Extracted data entries
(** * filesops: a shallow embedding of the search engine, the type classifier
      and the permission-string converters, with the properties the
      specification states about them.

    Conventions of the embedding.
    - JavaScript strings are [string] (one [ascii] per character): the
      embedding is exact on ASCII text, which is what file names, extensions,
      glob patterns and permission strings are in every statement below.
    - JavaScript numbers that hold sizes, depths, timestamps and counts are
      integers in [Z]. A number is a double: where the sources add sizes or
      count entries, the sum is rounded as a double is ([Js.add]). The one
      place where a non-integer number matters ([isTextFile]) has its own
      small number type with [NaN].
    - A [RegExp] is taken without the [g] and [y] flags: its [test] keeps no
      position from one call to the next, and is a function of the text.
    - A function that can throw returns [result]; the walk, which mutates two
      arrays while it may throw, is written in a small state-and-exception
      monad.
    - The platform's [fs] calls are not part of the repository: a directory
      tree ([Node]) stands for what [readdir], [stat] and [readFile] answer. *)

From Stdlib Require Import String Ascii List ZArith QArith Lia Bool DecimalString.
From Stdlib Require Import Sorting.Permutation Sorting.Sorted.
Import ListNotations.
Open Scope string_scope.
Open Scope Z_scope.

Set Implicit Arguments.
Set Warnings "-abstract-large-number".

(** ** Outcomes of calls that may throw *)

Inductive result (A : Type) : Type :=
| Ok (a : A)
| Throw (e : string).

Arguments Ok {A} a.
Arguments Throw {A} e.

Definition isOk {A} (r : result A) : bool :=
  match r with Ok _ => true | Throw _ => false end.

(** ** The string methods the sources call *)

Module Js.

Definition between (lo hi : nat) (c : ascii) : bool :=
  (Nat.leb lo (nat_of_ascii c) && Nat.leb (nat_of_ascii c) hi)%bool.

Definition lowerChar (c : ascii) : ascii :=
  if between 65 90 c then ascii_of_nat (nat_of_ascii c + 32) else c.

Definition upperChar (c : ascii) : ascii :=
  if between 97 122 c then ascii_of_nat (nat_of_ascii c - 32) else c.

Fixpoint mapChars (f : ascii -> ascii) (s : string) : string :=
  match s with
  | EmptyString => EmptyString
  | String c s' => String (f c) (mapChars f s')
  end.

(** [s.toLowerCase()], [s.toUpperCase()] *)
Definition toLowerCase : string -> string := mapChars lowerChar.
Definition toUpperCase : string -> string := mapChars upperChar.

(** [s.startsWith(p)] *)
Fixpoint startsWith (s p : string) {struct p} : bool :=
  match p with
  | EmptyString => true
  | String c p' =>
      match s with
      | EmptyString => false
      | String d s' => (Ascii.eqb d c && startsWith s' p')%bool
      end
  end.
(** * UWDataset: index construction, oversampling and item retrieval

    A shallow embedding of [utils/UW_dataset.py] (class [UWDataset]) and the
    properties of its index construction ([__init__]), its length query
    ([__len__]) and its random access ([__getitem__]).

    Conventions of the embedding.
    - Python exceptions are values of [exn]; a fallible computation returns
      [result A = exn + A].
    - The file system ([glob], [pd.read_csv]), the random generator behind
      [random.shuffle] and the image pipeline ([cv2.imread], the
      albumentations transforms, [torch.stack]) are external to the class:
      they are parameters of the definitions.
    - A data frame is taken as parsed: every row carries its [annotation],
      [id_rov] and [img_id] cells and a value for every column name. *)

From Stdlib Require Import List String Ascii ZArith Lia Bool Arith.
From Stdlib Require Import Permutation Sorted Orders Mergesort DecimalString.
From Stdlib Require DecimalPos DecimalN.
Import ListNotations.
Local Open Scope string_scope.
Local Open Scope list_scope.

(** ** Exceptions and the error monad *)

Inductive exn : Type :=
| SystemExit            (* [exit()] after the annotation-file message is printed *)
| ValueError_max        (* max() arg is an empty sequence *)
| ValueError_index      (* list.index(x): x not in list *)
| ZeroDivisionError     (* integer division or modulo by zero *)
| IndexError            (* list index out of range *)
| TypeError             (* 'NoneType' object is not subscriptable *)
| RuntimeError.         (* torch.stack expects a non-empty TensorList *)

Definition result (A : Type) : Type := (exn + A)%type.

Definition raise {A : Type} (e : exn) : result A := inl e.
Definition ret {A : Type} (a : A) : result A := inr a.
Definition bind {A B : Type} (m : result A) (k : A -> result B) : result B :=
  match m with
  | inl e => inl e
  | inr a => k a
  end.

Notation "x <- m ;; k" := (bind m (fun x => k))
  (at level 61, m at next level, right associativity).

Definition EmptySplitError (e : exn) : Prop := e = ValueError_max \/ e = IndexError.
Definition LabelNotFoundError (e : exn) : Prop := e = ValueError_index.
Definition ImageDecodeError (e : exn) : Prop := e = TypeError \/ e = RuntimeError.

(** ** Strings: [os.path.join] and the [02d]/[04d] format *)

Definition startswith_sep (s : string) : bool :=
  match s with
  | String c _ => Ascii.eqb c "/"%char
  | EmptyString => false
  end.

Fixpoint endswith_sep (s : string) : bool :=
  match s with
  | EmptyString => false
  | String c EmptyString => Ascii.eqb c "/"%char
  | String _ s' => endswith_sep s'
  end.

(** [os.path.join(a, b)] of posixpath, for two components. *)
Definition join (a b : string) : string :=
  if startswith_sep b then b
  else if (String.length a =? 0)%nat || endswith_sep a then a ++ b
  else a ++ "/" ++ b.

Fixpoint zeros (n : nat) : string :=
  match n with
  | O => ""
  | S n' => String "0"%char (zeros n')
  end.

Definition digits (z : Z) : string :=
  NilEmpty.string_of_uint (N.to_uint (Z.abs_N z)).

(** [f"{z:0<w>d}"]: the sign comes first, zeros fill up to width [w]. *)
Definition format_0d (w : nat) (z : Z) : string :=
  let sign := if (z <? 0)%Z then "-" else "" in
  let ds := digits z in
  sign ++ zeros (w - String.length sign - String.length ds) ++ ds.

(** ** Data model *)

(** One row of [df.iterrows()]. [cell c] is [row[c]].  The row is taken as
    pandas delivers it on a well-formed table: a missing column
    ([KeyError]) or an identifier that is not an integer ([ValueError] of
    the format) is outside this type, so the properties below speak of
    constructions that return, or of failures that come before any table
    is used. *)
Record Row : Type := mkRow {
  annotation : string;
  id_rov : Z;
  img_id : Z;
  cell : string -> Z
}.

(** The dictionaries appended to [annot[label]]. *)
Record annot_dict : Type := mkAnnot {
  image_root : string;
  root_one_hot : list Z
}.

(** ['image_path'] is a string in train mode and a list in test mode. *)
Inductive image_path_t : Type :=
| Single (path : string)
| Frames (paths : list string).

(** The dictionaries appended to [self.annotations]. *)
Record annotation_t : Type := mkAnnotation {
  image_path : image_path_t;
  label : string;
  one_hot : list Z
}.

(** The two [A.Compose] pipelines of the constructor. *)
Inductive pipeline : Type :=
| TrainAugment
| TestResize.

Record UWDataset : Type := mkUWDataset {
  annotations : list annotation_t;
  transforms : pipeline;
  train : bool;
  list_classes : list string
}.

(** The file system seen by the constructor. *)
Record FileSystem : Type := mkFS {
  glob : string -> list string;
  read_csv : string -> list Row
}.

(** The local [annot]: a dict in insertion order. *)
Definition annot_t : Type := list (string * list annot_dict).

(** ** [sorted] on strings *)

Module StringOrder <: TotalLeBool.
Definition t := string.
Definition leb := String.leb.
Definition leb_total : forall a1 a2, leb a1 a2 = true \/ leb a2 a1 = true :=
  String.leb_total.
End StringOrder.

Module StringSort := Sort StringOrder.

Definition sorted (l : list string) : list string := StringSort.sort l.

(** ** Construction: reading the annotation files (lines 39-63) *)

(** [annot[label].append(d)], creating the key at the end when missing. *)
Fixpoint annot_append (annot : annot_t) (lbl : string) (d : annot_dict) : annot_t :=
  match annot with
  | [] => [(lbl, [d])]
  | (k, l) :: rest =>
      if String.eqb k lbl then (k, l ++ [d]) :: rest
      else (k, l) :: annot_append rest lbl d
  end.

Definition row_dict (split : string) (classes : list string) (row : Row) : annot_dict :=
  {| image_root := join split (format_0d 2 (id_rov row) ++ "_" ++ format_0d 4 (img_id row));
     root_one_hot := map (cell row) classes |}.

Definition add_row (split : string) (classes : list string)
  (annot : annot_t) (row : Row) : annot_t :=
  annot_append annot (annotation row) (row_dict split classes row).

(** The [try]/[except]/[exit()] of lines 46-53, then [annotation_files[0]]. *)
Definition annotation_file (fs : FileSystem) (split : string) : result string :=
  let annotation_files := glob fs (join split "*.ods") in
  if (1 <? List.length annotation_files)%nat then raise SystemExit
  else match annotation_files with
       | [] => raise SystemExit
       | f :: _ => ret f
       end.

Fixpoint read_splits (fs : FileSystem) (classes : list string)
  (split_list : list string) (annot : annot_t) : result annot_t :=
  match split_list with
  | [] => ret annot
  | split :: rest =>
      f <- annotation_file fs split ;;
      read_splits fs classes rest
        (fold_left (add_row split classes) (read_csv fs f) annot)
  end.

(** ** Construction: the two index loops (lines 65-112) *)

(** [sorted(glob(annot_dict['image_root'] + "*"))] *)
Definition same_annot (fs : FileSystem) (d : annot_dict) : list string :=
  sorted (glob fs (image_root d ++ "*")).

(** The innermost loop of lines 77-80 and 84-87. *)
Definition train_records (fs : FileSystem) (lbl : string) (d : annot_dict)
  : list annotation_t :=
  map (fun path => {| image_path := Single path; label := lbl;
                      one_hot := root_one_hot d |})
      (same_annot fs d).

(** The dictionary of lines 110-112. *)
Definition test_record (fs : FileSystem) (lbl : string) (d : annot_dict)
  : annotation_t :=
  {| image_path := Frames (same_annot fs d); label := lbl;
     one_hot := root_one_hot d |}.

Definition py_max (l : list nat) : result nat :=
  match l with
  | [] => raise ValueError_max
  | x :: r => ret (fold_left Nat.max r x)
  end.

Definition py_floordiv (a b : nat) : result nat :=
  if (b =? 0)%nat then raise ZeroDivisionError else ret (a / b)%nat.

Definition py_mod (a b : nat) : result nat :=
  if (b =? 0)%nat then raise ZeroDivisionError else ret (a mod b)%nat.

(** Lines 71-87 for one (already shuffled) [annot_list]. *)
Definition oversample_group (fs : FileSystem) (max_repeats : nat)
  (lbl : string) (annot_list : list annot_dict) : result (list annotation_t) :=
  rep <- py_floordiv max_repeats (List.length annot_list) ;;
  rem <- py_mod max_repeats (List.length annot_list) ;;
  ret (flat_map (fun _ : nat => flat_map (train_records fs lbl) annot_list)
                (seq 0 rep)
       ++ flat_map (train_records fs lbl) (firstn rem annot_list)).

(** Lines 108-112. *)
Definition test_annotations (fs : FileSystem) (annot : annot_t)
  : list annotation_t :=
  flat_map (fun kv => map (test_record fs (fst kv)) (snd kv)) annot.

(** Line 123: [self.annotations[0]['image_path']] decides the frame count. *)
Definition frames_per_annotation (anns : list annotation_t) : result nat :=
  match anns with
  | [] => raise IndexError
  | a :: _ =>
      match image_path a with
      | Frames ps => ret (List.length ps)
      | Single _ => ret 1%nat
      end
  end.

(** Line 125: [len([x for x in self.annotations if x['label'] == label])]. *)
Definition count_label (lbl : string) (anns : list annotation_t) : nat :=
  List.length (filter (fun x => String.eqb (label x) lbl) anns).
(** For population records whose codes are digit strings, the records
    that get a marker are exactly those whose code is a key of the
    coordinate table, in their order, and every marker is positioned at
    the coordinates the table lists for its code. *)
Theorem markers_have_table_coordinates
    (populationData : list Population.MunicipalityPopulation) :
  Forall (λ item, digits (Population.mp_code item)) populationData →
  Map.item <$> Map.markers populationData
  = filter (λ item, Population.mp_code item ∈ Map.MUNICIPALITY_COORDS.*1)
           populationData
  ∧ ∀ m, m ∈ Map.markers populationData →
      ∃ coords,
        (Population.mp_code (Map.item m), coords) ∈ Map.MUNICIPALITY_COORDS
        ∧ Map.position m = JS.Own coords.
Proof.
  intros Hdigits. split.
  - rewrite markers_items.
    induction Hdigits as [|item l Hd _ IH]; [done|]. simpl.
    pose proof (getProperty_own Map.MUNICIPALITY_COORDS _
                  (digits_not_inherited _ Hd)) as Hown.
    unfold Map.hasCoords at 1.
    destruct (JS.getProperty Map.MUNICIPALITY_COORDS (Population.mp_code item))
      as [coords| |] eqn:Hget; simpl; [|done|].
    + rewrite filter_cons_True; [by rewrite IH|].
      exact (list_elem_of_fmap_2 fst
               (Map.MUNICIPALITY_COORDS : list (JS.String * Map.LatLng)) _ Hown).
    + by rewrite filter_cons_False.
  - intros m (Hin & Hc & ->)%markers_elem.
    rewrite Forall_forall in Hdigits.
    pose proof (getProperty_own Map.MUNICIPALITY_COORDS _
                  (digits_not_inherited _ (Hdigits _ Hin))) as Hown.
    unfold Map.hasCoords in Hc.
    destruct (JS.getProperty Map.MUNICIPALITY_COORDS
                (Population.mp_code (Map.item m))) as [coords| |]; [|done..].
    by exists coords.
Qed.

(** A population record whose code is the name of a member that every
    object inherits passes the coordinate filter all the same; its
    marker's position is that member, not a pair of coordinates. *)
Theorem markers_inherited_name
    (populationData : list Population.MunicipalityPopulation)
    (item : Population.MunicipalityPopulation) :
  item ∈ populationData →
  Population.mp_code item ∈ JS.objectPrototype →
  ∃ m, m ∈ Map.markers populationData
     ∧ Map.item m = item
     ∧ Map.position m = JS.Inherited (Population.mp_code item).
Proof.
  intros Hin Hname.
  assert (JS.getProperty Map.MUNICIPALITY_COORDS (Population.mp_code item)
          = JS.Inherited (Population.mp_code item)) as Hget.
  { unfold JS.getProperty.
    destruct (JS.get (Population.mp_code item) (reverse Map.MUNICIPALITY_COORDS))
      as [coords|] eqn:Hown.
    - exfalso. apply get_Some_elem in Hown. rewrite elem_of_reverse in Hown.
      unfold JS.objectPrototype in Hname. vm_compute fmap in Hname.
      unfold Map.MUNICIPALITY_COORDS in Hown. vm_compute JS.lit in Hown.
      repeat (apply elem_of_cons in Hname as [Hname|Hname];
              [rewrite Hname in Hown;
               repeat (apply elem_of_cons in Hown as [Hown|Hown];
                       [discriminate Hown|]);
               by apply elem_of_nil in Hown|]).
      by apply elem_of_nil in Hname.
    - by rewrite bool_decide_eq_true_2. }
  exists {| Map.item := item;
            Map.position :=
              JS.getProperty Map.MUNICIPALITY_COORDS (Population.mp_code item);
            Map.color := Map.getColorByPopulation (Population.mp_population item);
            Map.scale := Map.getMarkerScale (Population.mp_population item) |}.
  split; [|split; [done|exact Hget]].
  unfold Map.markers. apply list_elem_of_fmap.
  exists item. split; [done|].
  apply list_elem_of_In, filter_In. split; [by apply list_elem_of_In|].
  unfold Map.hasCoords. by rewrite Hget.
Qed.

*Exercise requirements*: Give back the entries above exactly as they are, from their first line through the line that contains "integers in [Z].", both included, with nothing else.

*Output of the exercise*:
(** * filesops: a shallow embedding of the search engine, the type classifier
      and the permission-string converters, with the properties the
      specification states about them.

    Conventions of the embedding.
    - JavaScript strings are [string] (one [ascii] per character): the
      embedding is exact on ASCII text, which is what file names, extensions,
      glob patterns and permission strings are in every statement below.
    - JavaScript numbers that hold sizes, depths, timestamps and counts are
      integers in [Z]. A number is a double: where the sources add sizes or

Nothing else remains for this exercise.